Summary of "Lec-33: What is Pure Aloha in Hindi | MAC Layer Protocol"
Main ideas and concepts (Pure Aloha – MAC Layer)
-
Pure Aloha is a Random Access Protocol
- Stations have no scheduled transmission times.
- Any station can start transmitting at any time after it gets data.
- Stations do not sense the channel (no carrier sensing / no check whether someone is already transmitting).
- Result: Collisions are possible because multiple stations may transmit simultaneously.
-
Acknowledgements (ACK) and collision detection
- ACK exists:
- Example: if Station A sends to Station C, then once C receives successfully (no collision), C sends an acknowledgement back to A.
- If ACK does not arrive:
- It implies a collision occurred (either the data didn’t reach or the ACK didn’t reach due to collision).
- The sender will then wait a random time and retransmit.
- ACK exists:
-
Retransmission and Backoff
- Retransmission increases collision likelihood, so to improve performance:
- Use a Backoff method, specifically mentioned as Exponential Backoff (to be discussed later).
- The backoff is primarily applied after collisions (for retransmission).
- Retransmission increases collision likelihood, so to improve performance:
-
Historical / exam framing
- Pure Aloha is a LAN-based protocol, associated with the around 1970 era.
- It is described as obsolete, but modern protocols are said to have ideas based on older ones.
Vulnerable Time (VT) — key methodology and formula
Assumption used
- All stations have the same fixed transmission time.

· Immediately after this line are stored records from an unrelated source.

(* ===== verification/Lease.v ===== *)
(** * Package internal/lease: the DHCP lease manager and its persistence

    The manager's state is three maps: committed leases and outstanding offers
    by client, quarantined addresses by address.  Every exported method takes
    the clock reading it makes as an argument, since each runs under the
    manager's mutex and reads the clock once, right after locking.  The lease
    file is part of the modelled system: [persist] replaces it atomically or
    fails at one of its steps and leaves it unchanged. *)

From stdpp Require Import gmap list strings sorting.
From Stdlib Require Import ZArith Lia.
From S2P Require Import Prelude GoStrings Names GoNet.

(** ** Data *)

Record Lease := mkLease {
  ClientID : bytes;
  IP : Addr;
  Hostname : bytes;
  ExpiresAt : time
}.

Record Config := mkConfig {
  PoolStart : Addr;
  PoolEnd : Addr;
  Domain : bytes;
  LeaseDuration : duration;
  OfferDuration : duration;
  DeclineDuration : duration;
  ReservedNames : list bytes;
  File : bytes
}.

Record state := mkState {
  leases : gmap bytes Lease;
  offers : gmap bytes Lease;
  declined : gmap Addr time
}.

Record Manager := mkManager {
  cfg : Config;
  mstate : state;
  reservedNames : gset bytes
}.

Definition newState : state := mkState ∅ ∅ ∅.

Definition set_state (m : Manager) (s : state) : Manager :=
  mkManager (cfg m) s (reservedNames m).

(** What JSON persistence saves: no offers. *)
Record declinedAddress := mkDeclined { d_IP : Addr; d_ExpiresAt : time }.
Record persistedState := mkPersisted {
  Version : Z;
  Leases : list Lease;
  Declined : list declinedAddress
}.

(** The lease file as [restore] finds it. *)
Inductive file :=
| FileAbsent
| FileUnreadable
| FileUndecodable
| FileTrailing (saved : persistedState)
| FileSaved (saved : persistedState).

(** The steps of [persist] that the operating system may refuse. *)
Inductive persist_step := StMkdirAll | StCreateTemp | StEncode | StSync | StClose | StRename.

Inductive lease_error :=
| ErrPoolExhausted
| ErrUnavailable
| ErrPersist (step : persist_step).

Inductive restore_error :=
| ErrOpen
| ErrDecode
| ErrTrailing
| ErrVersion (v : Z)
| ErrInvalidLease
| ErrInvalidHostname (name : bytes)
| ErrDuplicateClient (id : bytes)
| ErrDuplicateAddress (ip : Addr)
| ErrDuplicateHostname (name : bytes)
| ErrInvalidDeclined
| ErrDuplicateDeclined (ip : Addr).

Inductive new_error :=
| ErrPoolRange
| ErrDomain
| ErrLeaseDuration
| ErrNegativeDuration
| ErrReservedASCII (name : bytes)
| ErrReservedHostname (name : bytes)
| ErrRestore (e : restore_error).

Definition second : duration := 1000000000.
Definition minute : duration := 60 * second.

(** Go's zero [time.Time], 1 January of the year 1. *)
Definition zeroTime : time := -62135596800 * second.
Definition IsZero (t : time) : bool := t =? zeroTime.

(** [t.After u]. *)
Definition After (t u : time) : bool := u <? t.

(** ** Queries on the state *)

Definition inPool (c : Config) (ip : Addr) : bool :=
  Is4 ip && addr_leb (PoolStart c) ip && addr_leb ip (PoolEnd c).

Definition validClientID (clientID : bytes) : bool :=
  negb (beq clientID []) && ValidString clientID.

(** The addresses of the entries of [l] whose client is not [clientID]. *)
Definition othersIPs (clientID : bytes) (l : gmap bytes Lease) : gset Addr :=
  list_to_set (map (fun '(_, e) => IP e)
    (filter (fun '(otherID, _) => otherID <> clientID) (map_to_list l))).

Definition occupied (s : state) (clientID : bytes) : gset Addr :=
  othersIPs clientID (leases s) ∪ othersIPs clientID (offers s) ∪ dom (declined s).

Definition entryAt (l : gmap bytes Lease) (clientID : bytes) (ip : Addr) : bool :=
  match l !! clientID with Some e => addr_eqb (IP e) ip | None => false end.

Definition owns (s : state) (clientID : bytes) (ip : Addr) : bool :=
  entryAt (leases s) clientID ip || entryAt (offers s) clientID ip.

(** [state.remove]: the second test reads the offers after the leases were
    updated, which does not affect it. *)
Definition remove (s : state) (clientID : bytes) (ip : Addr) : state :=
  mkState
    (if entryAt (leases s) clientID ip then delete clientID (leases s) else leases s)
    (if entryAt (offers s) clientID ip then delete clientID (offers s) else offers s)
    (declined s).

Definition expire (now : time) (s : state) : state :=
  mkState
    (filter (fun e : bytes * Lease => now < ExpiresAt e.2) (leases s))
    (filter (fun e : bytes * Lease => now < ExpiresAt e.2) (offers s))
    (filter (fun e : Addr * time => now < e.2) (declined s)).

(** ** Persistence *)

Definition lease_le (a b : Lease) : Prop := addr_leb (IP a) (IP b) = true.
Definition declined_le (a b : declinedAddress) : Prop := addr_leb (d_IP a) (d_IP b) = true.

#[export] Instance lease_le_dec : RelDecision lease_le.
Proof. intros a b. apply bool_eq_dec. Defined.
#[export] Instance declined_le_dec : RelDecision declined_le.
Proof. intros a b. apply bool_eq_dec. Defined.

(** The document [persist] encodes: both lists in address order. *)
Definition snapshot (next : state) : persistedState :=
  mkPersisted 1
    (merge_sort lease_le (map snd (map_to_list (leases next))))
    (merge_sort declined_le
       (map (fun '(ip, until) => mkDeclined ip until) (map_to_list (declined next)))).

(** [persist]: [io] is the step the operating system refuses, if any.  The
    rename is the last step, so a refusal leaves the file as it was. *)
Definition persist (c : Config) (io : option persist_step) (disk : file) (next : state)
    : result lease_error unit * file :=
  if beq (File c) [] then (Ok tt, disk)
  else match io with
       | Some step => (Err (ErrPersist step), disk)
       | None => (Ok tt, FileSaved (snapshot next))
       end.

- The protocol is analyzed using fixed time slots (i.e., treat transmission time as the relevant unit).
- Since it’s LAN-based, the discussion focuses on transmission time and typically ignores propagation time.
How vulnerable time is derived (timeline reasoning)
- Consider a station that begins transmitting at time t.
- Transmission lasts for Tₜ (transmission time).
- During the interval when either:
- Someone else starts transmitting after you start, or
- Someone started transmitting shortly before you start
- …their signals will overlap with your transmission.
- Because even a 1-bit overlap causes the entire message to be corrupted, any overlap during these windows results in a collision.
Transmission time example
- Message size = 1000 bits
- Bandwidth = 100 Kbps
- Transmission time:
- Tₜ = message / bandwidth
- 1000 bits / (100,000 bits/s) = 0.01 s = 10 ms
- So, the sender transmits for 10 ms.
Vulnerable time definition (as stated)
The window where a collision can occur is:
- During your own transmission time, and
- for an equal duration before your transmission starts (because the other station could have started earlier and still be transmitting when you send).
Final vulnerable time formula
- VT = 2 × Tₜ
- Using Tₜ = 10 ms:
- VT = 2 × 10 ms = 20 ms
- Interpretation:
- If another station transmits such that its transmission overlaps within this 20 ms vulnerable window, collision occurs.
- If no overlap happens beyond this window, it’s collision-free for the considered case.
Efficiency (η) — formula and optimization steps
Efficiency formula given
- η = G × e^(-2G)
Meaning of variables
- G = number of stations attempting to transmit during a particular interval (the load).
- The “2” in the exponent (i.e., -2G) is attributed to vulnerable time being 2 × transmission time.
Finding maximum efficiency (method shown)
To find the maximum η:
- Differentiate η with respect to G
- Set the derivative to 0
- Solve for G
Given:
- η(G) = G × e^(-2G)
Differentiation leads to:
- -2G + 1 = 0
Solve:
- G = 1/2
Maximum efficiency calculation
Substitute G = 1/2 into η = G × e^(-2G):
- η = (1/2) × e^(-1)
- With e ≈ 2.71, e^(-1) ≈ 1/2.71
Result:
- η ≈ 0.184 = 18.4%
Conclusion drawn
- Pure Aloha efficiency is low (about 18.4%), meaning much of the capacity is effectively wasted due to collisions compared to modern systems.
Speakers / sources mentioned
- No individual speaker name is provided.
- Source/organization: “Gate Smashers” (channel/intro reference).